Quant aux plus pauvres, l’argument du patriotisme ne les retient pas parce qu’ils n’ont qu’une vie. Quand on a 25 ans et qu’on ne trouve pas de travail, on s’en va et on a bien raison de le faire.

JOL Press : Partir, oui, mais où ? Et pour combien de temps ?
 

Éric Brunet : Il faut partir, le monde entier est ouvert : Sao Paulo, New-York, Istanbul, New-Delhi, Singapour, Shanghai, Berlin, Doha, Dubaï. En Afrique, il y a des pays comme le Ghana qui connaissent des croissances à deux chiffres, la Mongolie flirte avec les 20% de croissance… Il faut trouver ces économies nouvelles, émergentes où tout est à faire. Tout dépend du projet qu’on souhaite construire.

Quand faut-il revenir ? Je pense que l’essentiel des émigrés ne rentrera pas en France. Certains toutefois reviendront dans quelques années. Et ceux-là n’accepteront pas la fainéantise française, ils ne supporteront plus ce pays apathique parce qu’ils auront été au contact d’économies dynamiques, d’entreprises performantes, de la culture de la compétition, du monde globalisé, de l’innovation et de l’excellence. Ce pays que nous avons été incapables de réformer, c’est eux qui le réformeront. Ils n’accepteront plus les 35h, le leadership des syndicats sur l’économie française parce qu’ils auront vu d’autres sociétés fonctionner, mieux huilées, plus lucides, plus pragmatiques, plus efficientes. C’est paradoxal, mais cette émigration, c’est une chance pour notre pays, c’est le grand espoir de la France.

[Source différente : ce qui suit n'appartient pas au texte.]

(** * Bish front end: tokenizer, scoping and recursive-descent parser

    A shallow embedding of [src/Parser.cpp].  The C++ classes become
    records, the member functions become functions over explicit state, and
    the four ways in which a call can end are the constructors of
    [outcome]:

    - [Ok]        the call returns;
    - [Abort]     [Parser::abort]: the message goes to the error stream and
                  the process exits with status 1;
    - [Fault]     the C++ behaviour is not defined by the program text
                  (a read outside the text buffer, [top()] of an empty
                  stack) or an uncaught library exception ends the
                  process;
    - [OutOfFuel] the loop or recursion did not finish within the given
                  number of steps.  A call that is [OutOfFuel] for every
                  amount of fuel does not terminate. *)

From Stdlib Require Import NArith Ascii String DecimalString.
From stdpp Require Import gmap strings list.

#[local] Set Warnings "-register-all".

Local Open Scope N_scope.

(** ** Outcomes and the state monad threading them *)

Inductive fault : Type :=
| OutOfBounds (index : N)   (* text[index] with index > text.length() *)
| SubstrOutOfRange          (* text.substr(pos, _) with pos > text.length() *)
| EmptyStackTop             (* top() or pop() of an empty std::stack *)
| NullTokenizer             (* tokenizer-> before parse_string has set it *)
| DanglingModule            (* a Module pointer that was never allocated *)
| AssertionFailed.          (* assert(v) on a failed dynamic_cast *)

Inductive outcome (S A : Type) : Type :=
| Ok (a : A) (s : S)
| Abort (msg : string)
| Fault (f : fault)
| OutOfFuel.

Arguments Ok {S A} a s.
Arguments Abort {S A} msg.
Arguments Fault {S A} f.
Arguments OutOfFuel {S A}.

Definition M (S A : Type) : Type := S -> outcome S A.

Definition ret {S A} (a : A) : M S A := fun s => Ok a s.

Definition bind {S A B} (m : M S A) (k : A -> M S B) : M S B :=
  fun s =>
    match m s with
    | Ok a s' => k a s'
    | Abort msg => Abort msg
    | Fault f => Fault f
    | OutOfFuel => OutOfFuel
    end.

Definition gets {S A} (f : S -> A) : M S A := fun s => Ok (f s) s.
Definition modify {S} (f : S -> S) : M S unit := fun s => Ok tt (f s).
Definition raise {S A} (f : fault) : M S A := fun _ => Fault f.
Definition out_of_fuel {S A} : M S A := fun _ => OutOfFuel.

Declare Scope monad_scope.
Delimit Scope monad_scope with monad.
Notation "x <- m ;; k" := (bind m (fun x => k))
  (at level 90, m at next level, right associativity) : monad_scope.
Notation "m ;;; k" := (bind m (fun _ => k))
  (at level 90, right associativity) : monad_scope.
Local Open Scope monad_scope.

(** ** Characters *)

Definition NUL : ascii := ascii_of_N 0.
Definition LF : ascii := ascii_of_N 10.
Definition TAB : ascii := ascii_of_N 9.
Definition DQUOTE : ascii := ascii_of_N 34.

(** [s += c] on a [std::string]. *)
Definition push_back (s : string) (c : ascii) : string :=
  s +:+ String c EmptyString.

(** The range tests of the source compare a [char] with constants below
    0x80, so they give the same answer whether [char] is signed or not;
    the model compares the character code. *)
Definition is_newline (c : ascii) : bool := Ascii.eqb c LF.

Definition is_whitespace (c : ascii) : bool :=
  Ascii.eqb c " " || Ascii.eqb c TAB || is_newline c.

Definition is_digit (c : ascii) : bool :=
  (0x30 <=? N_of_ascii c) && (N_of_ascii c <=? 0x39).

Definition is_paren (c : ascii) : bool :=
  Ascii.eqb c "(" || Ascii.eqb c ")".

Definition is_brace (c : ascii) : bool :=
  Ascii.eqb c "{" || Ascii.eqb c "}".

Definition is_alphanumeric (c : ascii) : bool :=
  is_digit c
  || ((0x41 <=? N_of_ascii c) && (N_of_ascii c <=? 0x5a))
  || ((0x61 <=? N_of_ascii c) && (N_of_ascii c <=? 0x7a)).

(** ** Machine integers

    [idx], [lineno] and the local indices are [unsigned]: 32 bits,
    arithmetic modulo [2^32]. *)

Definition UINT_MOD : N := 2 ^ 32.
Definition uadd (a b : N) : N := (a + b) mod UINT_MOD.
Definition usub (a b : N) : N := (a + UINT_MOD - b mod UINT_MOD) mod UINT_MOD.

(** ** Tokens *)

Module Token.

Inductive Type_ : Type :=
| EOSType | LParenType | RParenType | LBraceType | RBraceType
| AtType | DollarType | SharpType | SemicolonType | CommaType
| EqualsType | DoubleEqualsType
| PlusType | MinusType | StarType | SlashType
| QuoteType | IntType | FractionalType | SymbolType
| IfType | DefType.

#[global] Instance Type_eq_dec : EqDecision Type_.
Proof. solve_decision. Defined.

(** Modelled from the spec: class [Token] is declared in [Parser.h], which
    is not part of the sources.  A token is a tag with an optional payload;
    the reserved words carry their spelling, which [get_multichar_token]
    compares with the symbol read. *)
Record t : Type := mk { type : Type_; value : string }.

Definition isa (tok : t) (ty : Type_) : bool := bool_decide (type tok = ty).

Definition EOS : t := mk EOSType EmptyString.
Definition LParen : t := mk LParenType EmptyString.
Definition RParen : t := mk RParenType EmptyString.
Definition LBrace : t := mk LBraceType EmptyString.
Definition RBrace : t := mk RBraceType EmptyString.
Definition At : t := mk AtType EmptyString.
Definition Dollar : t := mk DollarType EmptyString.
Definition Sharp : t := mk SharpType EmptyString.
Definition Semicolon : t := mk SemicolonType EmptyString.
Definition Comma : t := mk CommaType EmptyString.
Definition Equals : t := mk EqualsType EmptyString.
Definition DoubleEquals : t := mk DoubleEqualsType EmptyString.
Definition Plus : t := mk PlusType EmptyString.
Definition Minus : t := mk MinusType EmptyString.
Definition Star : t := mk StarType EmptyString.
Definition Slash : t := mk SlashType EmptyString.
Definition Quote : t := mk QuoteType EmptyString.
Definition Int (s : string) : t := mk IntType s.
Definition Fractional (s : string) : t := mk FractionalType s.
Definition Symbol (s : string) : t := mk SymbolType s.
Definition If : t := mk IfType "if".
Definition Def : t := mk DefType "def".

End Token.

(** ** The tokenizer *)

Record Tokenizer : Type := mkTokenizer {
  text : string;      (* const std::string &text *)
  idx : N;            (* unsigned idx *)
  lineno : N          (* unsigned lineno *)
}.

(** [Tokenizer(t) : text(t), idx(0), lineno(1)] *)
Definition Tokenizer_new (t : string) : Tokenizer := mkTokenizer t 0 1.

Definition text_length (st : Tokenizer) : N := N.of_nat (String.length (text st)).

Definition set_idx (i : N) : M Tokenizer unit :=
  modify (fun st => mkTokenizer (text st) i (lineno st)).

Definition set_lineno (l : N) : M Tokenizer unit :=
  modify (fun st => mkTokenizer (text st) (idx st) l).

(** [text[i]] on a const [std::string]: the character at [i] below the
    length, the terminator at [i = length], and outside the buffer
    beyond. *)
Definition text_at (i : N) : M Tokenizer ascii :=
  fun st =>
    if i <? text_length st then
      match String.get (N.to_nat i) (text st) with
      | Some c => Ok c st
      | None => Fault (OutOfBounds i)
      end
    else if i =? text_length st then Ok NUL st
    else Fault (OutOfBounds i).

(** [text.substr(pos, len)]: throws [std::out_of_range] when [pos] is
    beyond the length, and is cut at the end of the text otherwise. *)
Definition substr (pos len : N) : M Tokenizer string :=
  fun st =>
    if pos <=? text_length st
    then Ok (String.substring (N.to_nat pos) (N.to_nat len) (text st)) st
    else Fault SubstrOutOfRange.

Definition curchar : M Tokenizer ascii :=
  i <- gets idx ;; text_at i.

Definition nextchar : M Tokenizer ascii :=
  i <- gets idx ;; text_at (uadd i 1).

Definition eos : M Tokenizer bool :=
  gets (fun st => text_length st <=? idx st).

(** The loops of the tokenizer that always end are given the number of
    iterations they can need: every iteration passes a character of the
    text, and the index comes back to a value it already had only if the
    loop never ends. *)
Definition text_fuel (st : Tokenizer) : nat := S (String.length (text st)).

(** [while (!eos() && is_whitespace(curchar())) { if (is_newline(curchar())) ++lineno; ++idx; }] *)
Fixpoint skip_whitespace_loop (fuel : nat) : M Tokenizer unit :=
  match fuel with
  | O => out_of_fuel
  | S fuel' =>
      e <- eos ;;
      if e then ret tt
      else
        c <- curchar ;;
        if is_whitespace c then
          (if is_newline c
           then l <- gets lineno ;; set_lineno (uadd l 1)
           else ret tt) ;;;
          i <- gets idx ;;
          set_idx (uadd i 1) ;;;
          skip_whitespace_loop fuel'
        else ret tt
  end.

Definition skip_whitespace : M Tokenizer unit :=
  fun st => skip_whitespace_loop (text_fuel st) st.

(** [while (p(text[newidx])) { s += text[newidx]; newidx++; }] *)
Fixpoint read_while (p : ascii -> bool) (fuel : nat) (s : string) (newidx : N)
  : M Tokenizer (string * N) :=
  match fuel with
  | O => out_of_fuel
  | S fuel' =>
      c <- text_at newidx ;;
      if p c then read_while p fuel' (push_back s c) (uadd newidx 1)
      else ret (s, newidx)
  end.

Definition ResultState : Type := Token.t * N.

(** [read_number] opens with [char c = curchar();], a local that is never
    used: [get_token] has just read the same character, so the read is left
    out. *)
Definition read_number : M Tokenizer ResultState :=
  fun st =>
    (i <- gets idx ;;
     r <- read_while is_digit (text_fuel st) EmptyString i ;;
     let '(snum, newidx) := r in
     c <- text_at newidx ;;
     if Ascii.eqb c "." then
       r <- read_while is_digit (text_fuel st) (snum +:+ ".") (uadd newidx 1) ;;
       let '(snum, newidx) := r in
       ret (Token.Fractional snum, newidx)
     else ret (Token.Int snum, newidx)) st.

Definition get_multichar_token (s : string) : Token.t :=
  if String.eqb s (Token.value Token.If) then Token.If
  else if String.eqb s (Token.value Token.Def) then Token.Def
  else Token.Symbol s.

Definition read_symbol : M Tokenizer ResultState :=
  fun st =>
    (i <- gets idx ;;
     r <- read_while is_alphanumeric (text_fuel st) EmptyString i ;;
     let '(sym, newidx) := r in
     ret (get_multichar_token sym, newidx)) st.

Definition get_token : M Tokenizer ResultState :=
  skip_whitespace ;;;
  c <- curchar ;;
  e <- eos ;;
  i <- gets idx ;;
  if e then ret (Token.EOS, i)
  else if Ascii.eqb c "(" then ret (Token.LParen, uadd i 1)
  else if Ascii.eqb c ")" then ret (Token.RParen, uadd i 1)
  else if Ascii.eqb c "{" then ret (Token.LBrace, uadd i 1)
  else if Ascii.eqb c "}" then ret (Token.RBrace, uadd i 1)
  else if Ascii.eqb c "@" then ret (Token.At, uadd i 1)
  else if Ascii.eqb c "$" then ret (Token.Dollar, uadd i 1)
  else if Ascii.eqb c "#" then ret (Token.Sharp, uadd i 1)
  else if Ascii.eqb c ";" then ret (Token.Semicolon, uadd i 1)
  else if Ascii.eqb c "," then ret (Token.Comma, uadd i 1)
  else if Ascii.eqb c "=" then
    n <- nextchar ;;
    if Ascii.eqb n "=" then ret (Token.DoubleEquals, uadd i 2)
    else ret (Token.Equals, uadd i 1)
  else if Ascii.eqb c "+" then ret (Token.Plus, uadd i 1)
  else if Ascii.eqb c "-" then ret (Token.Minus, uadd i 1)
  else if Ascii.eqb c "*" then ret (Token.Star, uadd i 1)
  else if Ascii.eqb c "/" then ret (Token.Slash, uadd i 1)
  else if Ascii.eqb c DQUOTE then ret (Token.Quote, uadd i 1)
  else if is_digit c then read_number
  else read_symbol.

(** [peek]: the token at the head of the stream.  The call goes through
    [get_token], so the white space before the token is skipped for good
    and its newlines are counted. *)
Definition peek : M Tokenizer Token.t :=
  st <- get_token ;; ret (fst st).

Definition next : M Tokenizer unit :=
  st <- get_token ;; set_idx (snd st).

(** [scan_until(type_a, type_b)] and [scan_until(type)] share their loop:
    [while (!stop(t) && !eos()) { next(); t = peek(); }].  Nothing bounds
    the number of iterations, so the loop runs on fuel. *)
Fixpoint scan_until_loop (stop : Token.t -> bool) (fuel : nat) (t : Token.t)
  : M Tokenizer unit :=
  match fuel with
  | O => out_of_fuel
  | S fuel' =>
      if stop t then ret tt
      else
        e <- eos ;;
        if e then ret tt
        else next ;;; t' <- peek ;; scan_until_loop stop fuel' t'
  end.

JOL Press : Quel serait selon vous le secteur prioritaire à réformer ?
 

Éric Brunet : La fonction publique. Six millions d’agents publics en France, ce n’est pas possible. On a plus d’agents publics que l’Allemagne qui a pourtant 85 millions d’habitants. On paie 220 milliards d’impôts de plus que les Allemands. Notre fonction publique est scandaleusement pléthorique. Il faudrait juste supprimer deux millions de fonctionnaires en France. Il faudrait réformer les services publics mais aussi avoir la capacité d’évaluer leur pratique.

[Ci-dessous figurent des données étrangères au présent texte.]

(** The observable state of a run: the files and the two streams, each
    stream as the list of lines that the script itself has printed so far.
    What a library may log on its own account is not modelled. *)
Record World := MkWorld {
  files : FileSys;
  stdout : list string;
  stderr : list string
}.

Definition with_files (fs : FileSys) (w : World) : World :=
  {| files := fs; stdout := stdout w; stderr := stderr w |}.

Definition with_stdout_line (line : string) (w : World) : World :=
  {| files := files w; stdout := stdout w ++ [line]; stderr := stderr w |}.

Definition with_stderr_line (line : string) (w : World) : World :=
  {| files := files w; stdout := stdout w; stderr := stderr w ++ [line] |}.

(** A computation on the files, run inside a computation on the world. *)
Definition on_files {A} (m : M FileSys A) : M World A := fun w =>
  let '(r, fs') := m (files w) in (r, with_files fs' w).

Definition read_files : M World FileSys := fun w => (Ok (files w), w).

(** [print(line)] and [print(line, file=sys.stderr)]. *)
Definition print_stdout (line : string) : M World unit := fun w =>
  (Ok tt, with_stdout_line line w).

Definition print_stderr (line : string) : M World unit := fun w =>
  (Ok tt, with_stderr_line line w).

(** [try: body except Exception as exc: handler(exc)]. *)
Definition try_except {S A} (body : M S A) (handler : exn -> M S A) : M S A :=
  fun s =>
    match body s with
    | (Ok a, s') => (Ok a, s')
    | (Raise exc, s') => handler exc s'
    end.

(** A list comprehension over a call that may raise. *)
Fixpoint comprehension {A B} (f : A -> result B) (l : list A) : result (list B) :=
  match l with
  | [] => Ok []
  | a :: l' => b ← f a; bs ← comprehension f l'; mret (b :: bs)
  end.

Definition msg_single_input : string :=
  "--output can be used only with a single input.".
Definition msg_either : string :=
  "Use either --output or --in-place, not both.".
Definition msg_exists (output_path : Path) : string :=
  "Output already exists: " +:+ path_str output_path
    +:+ " (use --force to overwrite).".
Definition msg_need_password (input_path : Path) : string :=
  "Encrypted PDF requires --password: " +:+ path_str input_path.
Definition msg_decrypt_failed (input_path : Path) : string :=
  "Failed to decrypt PDF with provided password: " +:+ path_str input_path.
Definition msg_not_found (path : Path) : string :=
  "ERROR: File not found: " +:+ path_str path.
Definition msg_not_pdf (path : Path) : string :=
  "ERROR: Not a PDF file: " +:+ path_str path.
Definition msg_processed (path out_path : Path) : string :=
  "Processed: " +:+ path_str path +:+ " -> " +:+ path_str out_path.
Definition msg_error (exc : exn) : string :=
  "ERROR: " +:+ exn_str exc.

Section Script.

Variable os : OS.

(** Lines 49-58 of [resolve_output_path]: the assignment of
    [output_path] by the [if]/[elif]/[else]. *)
Definition output_candidate (input_path : Path) (output_arg : option string)
    (in_place multiple_inputs : bool) : result Path :=
  if truthy output_arg then
    if multiple_inputs then Raise (Exn ValueError msg_single_input)
    else if in_place then Raise (Exn ValueError msg_either)
    else expand_resolve os (default "" output_arg)
  else if in_place then Ok input_path
  else with_name input_path (stem input_path +:+ "-stripped.pdf").

(** [resolve_output_path], lines 42-65.  Its only access to the file
    system is the existence test of line 60. *)
Definition resolve_output_path (fs : FileSys) (input_path : Path)
    (output_arg : option string) (in_place force multiple_inputs : bool)
    : result Path :=
  output_path ← output_candidate input_path output_arg in_place multiple_inputs;
  if exists_ fs output_path
     && bool_decide (output_path ≠ input_path)
     && negb force
  then Raise (Exn FileExistsError (msg_exists output_path))
  else Ok output_path.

JOL Press : Auriez-vous tenu les mêmes propos si Nicolas Sarkozy avait été réélu ?
 

Éric Brunet : Oui, tout-à-fait. Je suis critique vis-à-vis de Nicolas Sarkozy. Je pense qu’il n’est pas allé assez loin dans la réforme. Il a secoué la société française, il a entrepris beaucoup de choses, mais je mesure aujourd’hui qu’il n’a pas été assez transgressif.

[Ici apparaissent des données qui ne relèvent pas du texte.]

(** * Duplicate detection over a vector store: [src/services/rag_service.py]

    A shallow embedding of [RAGService] and of the two data classes it
    handles ([Email] and [DuplicateEmailGroup] of [src/models/email.py]),
    followed by the properties of ingestion, similarity search and batch
    grouping.

    Conventions.
    - Python [float]s are idealised as rationals ([Q]); [>=] on floats is
      [Qle_bool].  The statements are chosen to hold as well when the
      arithmetic is read as the program's rounded one; where rounding
      matters, line 115 is also given in binary64 ([similarity_binary64]).
    - A Python exception is a [Raise] in the [result] monad; [try]/[except]
      is [try_except].
    - The [structlog] calls only print; they change neither the returned
      values nor the store and are left out. *)

From Stdlib Require Import Ascii String QArith Lqa PrimFloat.
From stdpp Require Import base option list gmap strings sorting.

Propos recueillis par Marine Tertrais pour JOL Press

Volontiers provocateur, Éric Brunet anime depuis plus de deux ans Carrément Brunet sur RMC de 13h à 14h. Il intervient parallèlement dans les médias sur iTélé, BFM TV, Paris Première. Il est l’auteur de plusieurs livres, dont Dans la tête d’un réac (Editions Nil) et Etre de droite : un tabou français (Albin Michel).